> _EXERCISE BRIEF_
There is one span to output from the data below: the lines starting at the line with "(** A leading sign, and the text after it. *)" and ending at the line with "Definition ParseInt (s". Output it exactly, ends included, nothing more.

◆ ◆ ◆ ◆

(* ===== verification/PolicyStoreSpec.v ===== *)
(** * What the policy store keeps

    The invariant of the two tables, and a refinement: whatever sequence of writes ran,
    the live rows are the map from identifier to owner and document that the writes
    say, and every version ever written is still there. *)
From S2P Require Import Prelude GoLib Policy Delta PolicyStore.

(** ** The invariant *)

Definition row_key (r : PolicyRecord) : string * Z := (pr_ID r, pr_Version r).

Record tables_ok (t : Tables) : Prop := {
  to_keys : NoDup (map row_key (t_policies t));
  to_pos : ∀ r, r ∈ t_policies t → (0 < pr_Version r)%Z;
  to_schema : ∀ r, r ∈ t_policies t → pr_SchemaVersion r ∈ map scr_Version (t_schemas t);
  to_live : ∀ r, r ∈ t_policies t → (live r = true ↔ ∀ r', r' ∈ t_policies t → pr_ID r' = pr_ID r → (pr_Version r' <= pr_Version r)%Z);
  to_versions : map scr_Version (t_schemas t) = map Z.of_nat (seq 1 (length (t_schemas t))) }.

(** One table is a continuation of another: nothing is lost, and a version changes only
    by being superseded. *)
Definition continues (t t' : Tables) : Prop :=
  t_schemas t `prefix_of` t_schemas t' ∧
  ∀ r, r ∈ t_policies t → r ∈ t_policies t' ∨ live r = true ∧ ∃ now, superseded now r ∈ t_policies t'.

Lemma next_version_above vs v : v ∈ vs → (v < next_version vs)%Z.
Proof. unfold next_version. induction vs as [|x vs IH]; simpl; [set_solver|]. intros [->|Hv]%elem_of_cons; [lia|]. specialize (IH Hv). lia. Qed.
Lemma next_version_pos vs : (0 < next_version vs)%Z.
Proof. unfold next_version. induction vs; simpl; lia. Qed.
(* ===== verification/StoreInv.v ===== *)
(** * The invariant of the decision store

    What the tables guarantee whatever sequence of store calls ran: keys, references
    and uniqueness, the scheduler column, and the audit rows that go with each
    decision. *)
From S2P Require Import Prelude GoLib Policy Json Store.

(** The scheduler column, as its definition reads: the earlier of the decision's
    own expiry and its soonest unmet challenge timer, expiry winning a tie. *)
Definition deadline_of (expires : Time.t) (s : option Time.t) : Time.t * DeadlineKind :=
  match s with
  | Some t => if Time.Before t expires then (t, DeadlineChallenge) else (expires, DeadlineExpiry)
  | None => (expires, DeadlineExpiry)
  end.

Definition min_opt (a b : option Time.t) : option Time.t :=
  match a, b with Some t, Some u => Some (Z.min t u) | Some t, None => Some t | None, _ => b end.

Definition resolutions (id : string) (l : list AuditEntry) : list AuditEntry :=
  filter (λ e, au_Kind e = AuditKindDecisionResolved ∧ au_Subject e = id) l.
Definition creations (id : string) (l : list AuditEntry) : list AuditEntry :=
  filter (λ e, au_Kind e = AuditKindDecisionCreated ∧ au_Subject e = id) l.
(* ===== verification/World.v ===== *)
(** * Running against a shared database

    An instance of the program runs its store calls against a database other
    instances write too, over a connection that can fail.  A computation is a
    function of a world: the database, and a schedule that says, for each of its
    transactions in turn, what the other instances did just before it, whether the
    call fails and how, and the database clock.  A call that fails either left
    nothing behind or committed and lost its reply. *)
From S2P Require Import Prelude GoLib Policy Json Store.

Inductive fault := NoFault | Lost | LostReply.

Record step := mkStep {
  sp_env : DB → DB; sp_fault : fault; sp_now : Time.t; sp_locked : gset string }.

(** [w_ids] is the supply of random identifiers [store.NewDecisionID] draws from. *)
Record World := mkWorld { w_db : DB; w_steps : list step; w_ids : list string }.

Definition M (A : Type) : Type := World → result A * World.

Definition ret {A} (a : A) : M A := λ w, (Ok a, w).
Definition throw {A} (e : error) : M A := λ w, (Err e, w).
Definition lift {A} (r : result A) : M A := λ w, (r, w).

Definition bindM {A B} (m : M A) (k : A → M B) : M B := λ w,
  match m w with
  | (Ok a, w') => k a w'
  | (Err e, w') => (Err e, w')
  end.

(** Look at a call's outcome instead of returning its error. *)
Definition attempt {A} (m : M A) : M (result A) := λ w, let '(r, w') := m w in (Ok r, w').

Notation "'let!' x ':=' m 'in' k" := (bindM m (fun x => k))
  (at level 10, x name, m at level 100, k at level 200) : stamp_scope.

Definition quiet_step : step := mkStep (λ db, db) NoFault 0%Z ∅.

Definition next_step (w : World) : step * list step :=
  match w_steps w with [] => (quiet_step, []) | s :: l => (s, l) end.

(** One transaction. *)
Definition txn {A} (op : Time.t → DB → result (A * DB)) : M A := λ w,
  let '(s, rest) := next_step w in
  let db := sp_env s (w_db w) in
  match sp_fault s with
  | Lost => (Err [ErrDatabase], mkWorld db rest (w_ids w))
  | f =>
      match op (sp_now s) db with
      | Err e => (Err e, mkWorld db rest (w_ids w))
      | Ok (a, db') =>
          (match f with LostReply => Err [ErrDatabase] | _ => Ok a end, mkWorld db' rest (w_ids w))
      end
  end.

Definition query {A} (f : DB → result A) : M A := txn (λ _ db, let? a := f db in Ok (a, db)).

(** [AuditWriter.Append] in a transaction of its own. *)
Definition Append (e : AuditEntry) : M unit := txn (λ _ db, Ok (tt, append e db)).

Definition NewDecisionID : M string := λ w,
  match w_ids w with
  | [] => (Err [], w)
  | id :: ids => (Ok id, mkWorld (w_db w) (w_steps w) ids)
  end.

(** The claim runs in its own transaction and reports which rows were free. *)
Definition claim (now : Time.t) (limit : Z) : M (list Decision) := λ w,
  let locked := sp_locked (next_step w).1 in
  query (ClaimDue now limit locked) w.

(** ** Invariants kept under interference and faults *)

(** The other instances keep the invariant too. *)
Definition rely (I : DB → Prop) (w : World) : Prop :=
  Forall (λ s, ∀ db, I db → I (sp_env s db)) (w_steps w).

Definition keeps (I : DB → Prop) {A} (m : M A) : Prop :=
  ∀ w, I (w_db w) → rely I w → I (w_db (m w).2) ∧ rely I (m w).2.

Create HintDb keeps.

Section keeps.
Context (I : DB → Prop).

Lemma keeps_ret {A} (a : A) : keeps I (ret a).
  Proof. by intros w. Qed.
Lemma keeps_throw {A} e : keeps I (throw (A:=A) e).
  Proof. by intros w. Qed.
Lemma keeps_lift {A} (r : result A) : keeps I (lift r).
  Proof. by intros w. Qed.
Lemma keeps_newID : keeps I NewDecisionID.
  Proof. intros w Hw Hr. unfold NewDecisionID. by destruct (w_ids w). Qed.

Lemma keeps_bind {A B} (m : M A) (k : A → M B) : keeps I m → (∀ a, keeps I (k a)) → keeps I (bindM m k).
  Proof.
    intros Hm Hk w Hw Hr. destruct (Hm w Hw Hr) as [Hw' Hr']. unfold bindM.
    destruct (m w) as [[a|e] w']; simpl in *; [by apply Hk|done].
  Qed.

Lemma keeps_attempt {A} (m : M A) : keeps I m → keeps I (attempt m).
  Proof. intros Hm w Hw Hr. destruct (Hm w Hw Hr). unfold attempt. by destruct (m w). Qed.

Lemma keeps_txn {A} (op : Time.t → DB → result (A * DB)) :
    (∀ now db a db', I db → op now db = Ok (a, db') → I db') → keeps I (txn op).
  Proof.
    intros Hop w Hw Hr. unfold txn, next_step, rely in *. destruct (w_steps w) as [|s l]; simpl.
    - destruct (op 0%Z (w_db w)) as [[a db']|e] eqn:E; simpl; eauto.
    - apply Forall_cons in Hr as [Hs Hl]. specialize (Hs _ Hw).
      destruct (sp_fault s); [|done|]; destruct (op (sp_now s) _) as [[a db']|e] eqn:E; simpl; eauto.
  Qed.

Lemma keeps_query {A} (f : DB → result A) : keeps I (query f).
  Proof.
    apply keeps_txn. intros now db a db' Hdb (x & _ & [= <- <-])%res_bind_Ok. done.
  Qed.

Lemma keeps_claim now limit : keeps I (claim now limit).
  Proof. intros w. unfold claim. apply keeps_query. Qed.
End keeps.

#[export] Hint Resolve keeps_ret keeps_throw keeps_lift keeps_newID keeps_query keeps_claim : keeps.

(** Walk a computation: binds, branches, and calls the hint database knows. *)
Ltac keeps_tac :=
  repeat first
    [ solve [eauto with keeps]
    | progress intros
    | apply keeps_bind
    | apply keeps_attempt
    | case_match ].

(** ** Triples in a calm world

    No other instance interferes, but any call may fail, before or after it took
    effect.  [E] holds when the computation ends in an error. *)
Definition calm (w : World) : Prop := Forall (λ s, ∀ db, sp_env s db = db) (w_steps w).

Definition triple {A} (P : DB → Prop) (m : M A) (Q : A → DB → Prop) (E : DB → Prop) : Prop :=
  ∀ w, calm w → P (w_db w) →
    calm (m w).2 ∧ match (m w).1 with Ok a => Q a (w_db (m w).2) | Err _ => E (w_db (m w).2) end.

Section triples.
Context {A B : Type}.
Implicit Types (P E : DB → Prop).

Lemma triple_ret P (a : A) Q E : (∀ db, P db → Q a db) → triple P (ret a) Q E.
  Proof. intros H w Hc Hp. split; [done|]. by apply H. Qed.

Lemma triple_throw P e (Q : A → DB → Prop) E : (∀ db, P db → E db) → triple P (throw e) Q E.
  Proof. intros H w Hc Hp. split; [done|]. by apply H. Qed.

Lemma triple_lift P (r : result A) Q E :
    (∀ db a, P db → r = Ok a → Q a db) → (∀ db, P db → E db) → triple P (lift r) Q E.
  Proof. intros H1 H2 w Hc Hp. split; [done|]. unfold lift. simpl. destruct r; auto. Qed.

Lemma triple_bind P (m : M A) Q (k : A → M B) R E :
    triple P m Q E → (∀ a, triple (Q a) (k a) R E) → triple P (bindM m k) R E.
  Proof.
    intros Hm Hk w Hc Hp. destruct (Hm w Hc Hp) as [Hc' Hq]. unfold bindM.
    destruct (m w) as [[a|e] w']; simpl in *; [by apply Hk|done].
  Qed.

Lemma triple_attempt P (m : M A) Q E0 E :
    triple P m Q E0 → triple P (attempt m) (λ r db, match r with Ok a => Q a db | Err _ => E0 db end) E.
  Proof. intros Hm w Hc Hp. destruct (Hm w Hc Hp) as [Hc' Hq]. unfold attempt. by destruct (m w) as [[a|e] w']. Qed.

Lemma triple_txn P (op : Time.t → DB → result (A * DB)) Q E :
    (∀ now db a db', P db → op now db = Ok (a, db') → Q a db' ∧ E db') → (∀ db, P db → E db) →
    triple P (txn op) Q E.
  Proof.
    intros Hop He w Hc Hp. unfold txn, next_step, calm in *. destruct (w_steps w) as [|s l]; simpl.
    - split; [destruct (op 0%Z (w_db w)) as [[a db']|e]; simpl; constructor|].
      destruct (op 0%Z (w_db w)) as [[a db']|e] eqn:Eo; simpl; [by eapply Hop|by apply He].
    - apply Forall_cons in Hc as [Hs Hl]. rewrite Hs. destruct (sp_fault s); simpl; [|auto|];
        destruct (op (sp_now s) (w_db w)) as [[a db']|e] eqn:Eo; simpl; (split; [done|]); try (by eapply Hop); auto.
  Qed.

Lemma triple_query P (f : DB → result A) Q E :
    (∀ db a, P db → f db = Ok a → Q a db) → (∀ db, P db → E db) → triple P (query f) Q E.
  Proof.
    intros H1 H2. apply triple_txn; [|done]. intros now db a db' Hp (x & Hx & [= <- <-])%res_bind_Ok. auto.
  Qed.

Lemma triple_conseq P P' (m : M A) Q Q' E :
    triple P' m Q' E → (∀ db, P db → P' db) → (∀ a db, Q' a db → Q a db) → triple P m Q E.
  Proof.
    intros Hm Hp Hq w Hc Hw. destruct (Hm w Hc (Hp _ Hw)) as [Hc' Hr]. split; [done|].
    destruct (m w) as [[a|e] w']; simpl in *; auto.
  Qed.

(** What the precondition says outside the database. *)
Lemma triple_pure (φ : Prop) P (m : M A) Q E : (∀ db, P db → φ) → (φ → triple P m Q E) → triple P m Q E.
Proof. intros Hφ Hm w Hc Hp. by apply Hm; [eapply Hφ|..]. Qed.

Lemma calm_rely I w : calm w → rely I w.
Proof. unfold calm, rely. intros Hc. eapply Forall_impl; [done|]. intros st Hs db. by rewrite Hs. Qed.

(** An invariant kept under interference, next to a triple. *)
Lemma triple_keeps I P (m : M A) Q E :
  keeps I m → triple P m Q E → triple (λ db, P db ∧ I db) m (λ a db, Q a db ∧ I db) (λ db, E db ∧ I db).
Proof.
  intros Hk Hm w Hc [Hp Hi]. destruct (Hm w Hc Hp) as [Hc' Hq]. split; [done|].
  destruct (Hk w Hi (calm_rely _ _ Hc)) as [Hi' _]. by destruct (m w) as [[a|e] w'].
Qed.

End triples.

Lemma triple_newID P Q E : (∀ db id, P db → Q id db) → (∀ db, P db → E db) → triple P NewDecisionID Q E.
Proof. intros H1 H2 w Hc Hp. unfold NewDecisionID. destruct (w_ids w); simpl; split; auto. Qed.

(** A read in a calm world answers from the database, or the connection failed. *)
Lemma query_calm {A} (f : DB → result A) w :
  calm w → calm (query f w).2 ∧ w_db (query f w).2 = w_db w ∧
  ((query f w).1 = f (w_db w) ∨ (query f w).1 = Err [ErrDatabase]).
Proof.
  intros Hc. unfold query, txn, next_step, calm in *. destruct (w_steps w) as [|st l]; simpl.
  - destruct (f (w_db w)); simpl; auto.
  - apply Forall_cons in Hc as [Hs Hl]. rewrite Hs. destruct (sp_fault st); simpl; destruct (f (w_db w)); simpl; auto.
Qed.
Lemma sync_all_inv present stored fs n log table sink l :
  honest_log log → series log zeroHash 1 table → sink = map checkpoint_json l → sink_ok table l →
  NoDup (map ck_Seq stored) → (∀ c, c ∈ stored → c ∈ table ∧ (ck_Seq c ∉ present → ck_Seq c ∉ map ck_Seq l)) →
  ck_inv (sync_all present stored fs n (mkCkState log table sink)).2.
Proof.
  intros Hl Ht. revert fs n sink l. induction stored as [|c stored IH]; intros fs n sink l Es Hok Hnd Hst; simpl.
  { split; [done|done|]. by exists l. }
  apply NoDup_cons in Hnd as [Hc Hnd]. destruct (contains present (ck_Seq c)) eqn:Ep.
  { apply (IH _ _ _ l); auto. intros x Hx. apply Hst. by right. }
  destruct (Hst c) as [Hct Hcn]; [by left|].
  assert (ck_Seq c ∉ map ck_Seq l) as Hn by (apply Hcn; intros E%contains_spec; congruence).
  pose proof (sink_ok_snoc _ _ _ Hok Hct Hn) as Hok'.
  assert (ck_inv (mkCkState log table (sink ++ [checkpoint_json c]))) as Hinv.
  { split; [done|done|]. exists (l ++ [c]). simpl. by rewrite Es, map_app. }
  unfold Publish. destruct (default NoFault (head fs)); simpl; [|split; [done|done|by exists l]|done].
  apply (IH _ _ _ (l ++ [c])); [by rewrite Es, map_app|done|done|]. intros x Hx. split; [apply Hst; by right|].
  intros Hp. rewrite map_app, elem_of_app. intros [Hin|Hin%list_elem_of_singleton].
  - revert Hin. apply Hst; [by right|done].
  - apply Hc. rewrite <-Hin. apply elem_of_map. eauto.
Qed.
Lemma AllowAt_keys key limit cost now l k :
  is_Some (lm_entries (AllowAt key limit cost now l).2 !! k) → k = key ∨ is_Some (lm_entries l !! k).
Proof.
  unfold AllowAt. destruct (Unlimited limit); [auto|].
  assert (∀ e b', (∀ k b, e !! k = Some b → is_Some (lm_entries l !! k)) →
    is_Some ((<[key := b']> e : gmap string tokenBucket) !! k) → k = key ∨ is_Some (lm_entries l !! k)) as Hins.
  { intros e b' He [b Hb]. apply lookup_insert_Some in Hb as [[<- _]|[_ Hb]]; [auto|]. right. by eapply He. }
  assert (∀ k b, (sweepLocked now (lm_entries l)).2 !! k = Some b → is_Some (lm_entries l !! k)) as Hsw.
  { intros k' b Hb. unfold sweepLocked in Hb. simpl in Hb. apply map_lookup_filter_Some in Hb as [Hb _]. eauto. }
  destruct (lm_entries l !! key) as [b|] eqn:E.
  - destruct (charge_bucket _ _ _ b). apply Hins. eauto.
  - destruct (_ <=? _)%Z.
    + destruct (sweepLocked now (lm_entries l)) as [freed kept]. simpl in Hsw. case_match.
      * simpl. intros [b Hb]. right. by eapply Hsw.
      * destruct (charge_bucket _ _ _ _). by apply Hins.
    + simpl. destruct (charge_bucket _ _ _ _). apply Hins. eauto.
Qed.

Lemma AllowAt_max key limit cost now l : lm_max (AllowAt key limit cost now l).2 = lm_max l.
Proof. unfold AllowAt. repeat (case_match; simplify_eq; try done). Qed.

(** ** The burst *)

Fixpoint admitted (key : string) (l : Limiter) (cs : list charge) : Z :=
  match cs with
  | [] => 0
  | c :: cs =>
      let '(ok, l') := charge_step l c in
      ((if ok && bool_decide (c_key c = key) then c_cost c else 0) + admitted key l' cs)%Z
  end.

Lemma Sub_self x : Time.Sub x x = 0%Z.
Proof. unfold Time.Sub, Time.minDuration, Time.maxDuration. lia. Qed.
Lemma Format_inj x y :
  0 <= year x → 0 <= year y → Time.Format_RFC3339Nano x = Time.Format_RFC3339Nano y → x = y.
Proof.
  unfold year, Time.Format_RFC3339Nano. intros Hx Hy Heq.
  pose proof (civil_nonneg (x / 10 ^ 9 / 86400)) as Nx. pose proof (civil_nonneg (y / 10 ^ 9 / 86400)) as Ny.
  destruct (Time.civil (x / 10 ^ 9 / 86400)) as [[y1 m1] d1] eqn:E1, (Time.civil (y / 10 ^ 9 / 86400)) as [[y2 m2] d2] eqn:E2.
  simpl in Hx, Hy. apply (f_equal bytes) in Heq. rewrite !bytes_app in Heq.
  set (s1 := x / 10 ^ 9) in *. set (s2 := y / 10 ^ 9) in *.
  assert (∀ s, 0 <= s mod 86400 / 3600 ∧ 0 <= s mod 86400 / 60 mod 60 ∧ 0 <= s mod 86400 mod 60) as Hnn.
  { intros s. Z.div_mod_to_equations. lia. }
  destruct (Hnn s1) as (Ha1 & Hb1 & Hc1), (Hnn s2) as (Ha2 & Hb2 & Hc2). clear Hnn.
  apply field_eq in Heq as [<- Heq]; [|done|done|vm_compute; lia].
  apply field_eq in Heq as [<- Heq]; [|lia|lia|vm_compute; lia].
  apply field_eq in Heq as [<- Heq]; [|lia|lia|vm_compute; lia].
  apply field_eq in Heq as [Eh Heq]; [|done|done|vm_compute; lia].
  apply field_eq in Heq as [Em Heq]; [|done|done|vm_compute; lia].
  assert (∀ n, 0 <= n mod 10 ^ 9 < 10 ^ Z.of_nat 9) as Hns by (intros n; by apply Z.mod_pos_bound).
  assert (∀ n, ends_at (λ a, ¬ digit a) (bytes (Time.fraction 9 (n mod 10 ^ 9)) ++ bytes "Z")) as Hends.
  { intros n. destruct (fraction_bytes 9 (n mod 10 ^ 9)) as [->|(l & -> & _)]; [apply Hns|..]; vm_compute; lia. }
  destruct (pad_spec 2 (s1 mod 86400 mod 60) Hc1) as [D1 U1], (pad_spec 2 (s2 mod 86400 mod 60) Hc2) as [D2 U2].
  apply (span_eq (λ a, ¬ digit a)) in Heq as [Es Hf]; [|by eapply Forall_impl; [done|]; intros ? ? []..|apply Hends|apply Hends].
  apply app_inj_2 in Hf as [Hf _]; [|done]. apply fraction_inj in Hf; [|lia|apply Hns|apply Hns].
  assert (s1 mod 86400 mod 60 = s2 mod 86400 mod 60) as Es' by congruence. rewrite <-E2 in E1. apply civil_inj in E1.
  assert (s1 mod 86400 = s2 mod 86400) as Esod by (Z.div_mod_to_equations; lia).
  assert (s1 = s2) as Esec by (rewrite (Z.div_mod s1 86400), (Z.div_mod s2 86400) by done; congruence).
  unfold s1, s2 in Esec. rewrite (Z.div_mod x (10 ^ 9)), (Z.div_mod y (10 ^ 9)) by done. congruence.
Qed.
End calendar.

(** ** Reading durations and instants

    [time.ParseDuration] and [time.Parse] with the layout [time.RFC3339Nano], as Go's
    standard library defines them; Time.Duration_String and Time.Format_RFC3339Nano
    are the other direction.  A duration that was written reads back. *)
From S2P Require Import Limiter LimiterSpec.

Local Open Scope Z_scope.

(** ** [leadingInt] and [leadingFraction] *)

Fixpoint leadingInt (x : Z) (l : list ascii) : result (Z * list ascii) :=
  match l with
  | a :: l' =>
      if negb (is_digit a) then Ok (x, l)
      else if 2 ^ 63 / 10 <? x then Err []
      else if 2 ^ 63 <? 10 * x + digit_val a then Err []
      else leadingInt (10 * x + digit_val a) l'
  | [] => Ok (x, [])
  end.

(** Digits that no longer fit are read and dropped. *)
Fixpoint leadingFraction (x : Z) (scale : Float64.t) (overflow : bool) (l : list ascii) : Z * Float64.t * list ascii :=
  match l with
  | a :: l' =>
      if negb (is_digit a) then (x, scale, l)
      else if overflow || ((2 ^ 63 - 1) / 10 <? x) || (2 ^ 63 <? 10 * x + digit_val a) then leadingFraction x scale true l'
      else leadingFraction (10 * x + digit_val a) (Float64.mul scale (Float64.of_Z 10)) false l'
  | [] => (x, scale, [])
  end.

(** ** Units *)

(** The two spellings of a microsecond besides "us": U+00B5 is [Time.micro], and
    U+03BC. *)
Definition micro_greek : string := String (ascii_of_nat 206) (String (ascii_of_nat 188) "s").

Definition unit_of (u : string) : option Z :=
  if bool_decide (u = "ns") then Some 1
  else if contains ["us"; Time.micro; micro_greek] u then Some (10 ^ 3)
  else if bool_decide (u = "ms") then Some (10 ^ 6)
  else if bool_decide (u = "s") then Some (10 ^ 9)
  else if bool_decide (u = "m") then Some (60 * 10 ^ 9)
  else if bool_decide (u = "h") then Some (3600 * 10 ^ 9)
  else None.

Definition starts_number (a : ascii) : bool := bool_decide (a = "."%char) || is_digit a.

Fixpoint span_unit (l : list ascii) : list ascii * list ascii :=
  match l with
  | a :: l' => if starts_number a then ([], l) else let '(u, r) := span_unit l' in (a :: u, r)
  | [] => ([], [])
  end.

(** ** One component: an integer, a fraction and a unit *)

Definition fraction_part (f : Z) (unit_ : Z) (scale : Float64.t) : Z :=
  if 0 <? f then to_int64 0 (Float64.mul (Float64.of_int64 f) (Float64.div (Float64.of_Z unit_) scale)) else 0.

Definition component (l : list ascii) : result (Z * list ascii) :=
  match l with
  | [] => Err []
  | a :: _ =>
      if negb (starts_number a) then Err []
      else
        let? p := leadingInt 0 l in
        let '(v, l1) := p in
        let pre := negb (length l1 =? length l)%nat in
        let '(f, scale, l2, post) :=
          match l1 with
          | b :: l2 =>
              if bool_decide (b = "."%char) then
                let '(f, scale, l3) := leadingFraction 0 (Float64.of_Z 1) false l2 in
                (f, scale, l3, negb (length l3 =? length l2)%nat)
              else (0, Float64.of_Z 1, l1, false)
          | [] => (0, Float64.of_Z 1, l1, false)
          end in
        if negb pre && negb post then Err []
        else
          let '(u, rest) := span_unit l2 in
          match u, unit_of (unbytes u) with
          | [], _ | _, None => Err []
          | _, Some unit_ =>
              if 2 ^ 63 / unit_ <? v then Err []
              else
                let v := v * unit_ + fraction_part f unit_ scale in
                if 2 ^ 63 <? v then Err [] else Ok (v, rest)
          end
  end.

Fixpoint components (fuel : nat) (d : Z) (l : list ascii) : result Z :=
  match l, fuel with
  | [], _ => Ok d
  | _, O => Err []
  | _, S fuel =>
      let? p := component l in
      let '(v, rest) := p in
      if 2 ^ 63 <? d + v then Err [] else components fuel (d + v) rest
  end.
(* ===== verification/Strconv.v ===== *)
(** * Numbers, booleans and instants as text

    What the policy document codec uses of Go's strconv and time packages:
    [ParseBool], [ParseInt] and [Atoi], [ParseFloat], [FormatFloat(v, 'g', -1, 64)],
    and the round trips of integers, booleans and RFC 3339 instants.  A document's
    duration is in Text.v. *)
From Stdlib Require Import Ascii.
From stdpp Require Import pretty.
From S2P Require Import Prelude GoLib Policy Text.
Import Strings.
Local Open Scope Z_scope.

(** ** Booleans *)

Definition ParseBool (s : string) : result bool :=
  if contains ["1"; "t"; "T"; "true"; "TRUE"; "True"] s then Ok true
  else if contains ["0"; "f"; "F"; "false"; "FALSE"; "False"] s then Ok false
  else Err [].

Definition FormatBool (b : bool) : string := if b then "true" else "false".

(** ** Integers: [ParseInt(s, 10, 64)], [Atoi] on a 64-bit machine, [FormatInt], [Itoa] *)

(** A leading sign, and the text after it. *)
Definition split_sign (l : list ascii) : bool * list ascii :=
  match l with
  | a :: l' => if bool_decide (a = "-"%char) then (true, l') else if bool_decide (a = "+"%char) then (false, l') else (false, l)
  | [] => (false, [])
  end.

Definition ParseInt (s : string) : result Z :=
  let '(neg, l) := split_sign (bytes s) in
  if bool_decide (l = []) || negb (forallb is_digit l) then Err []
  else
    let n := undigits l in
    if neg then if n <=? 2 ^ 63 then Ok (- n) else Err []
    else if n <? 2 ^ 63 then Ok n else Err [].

◆ ◆ ◆ ◆

> _ANSWER SPACE_
(** A leading sign, and the text after it. *)
Definition split_sign (l : list ascii) : bool * list ascii :=
  match l with
  | a :: l' => if bool_decide (a = "-"%char) then (true, l') else if bool_decide (a = "+"%char) then (false, l') else (false, l)
  | [] => (false, [])
  end.

Definition ParseInt (s : string) : result Z :=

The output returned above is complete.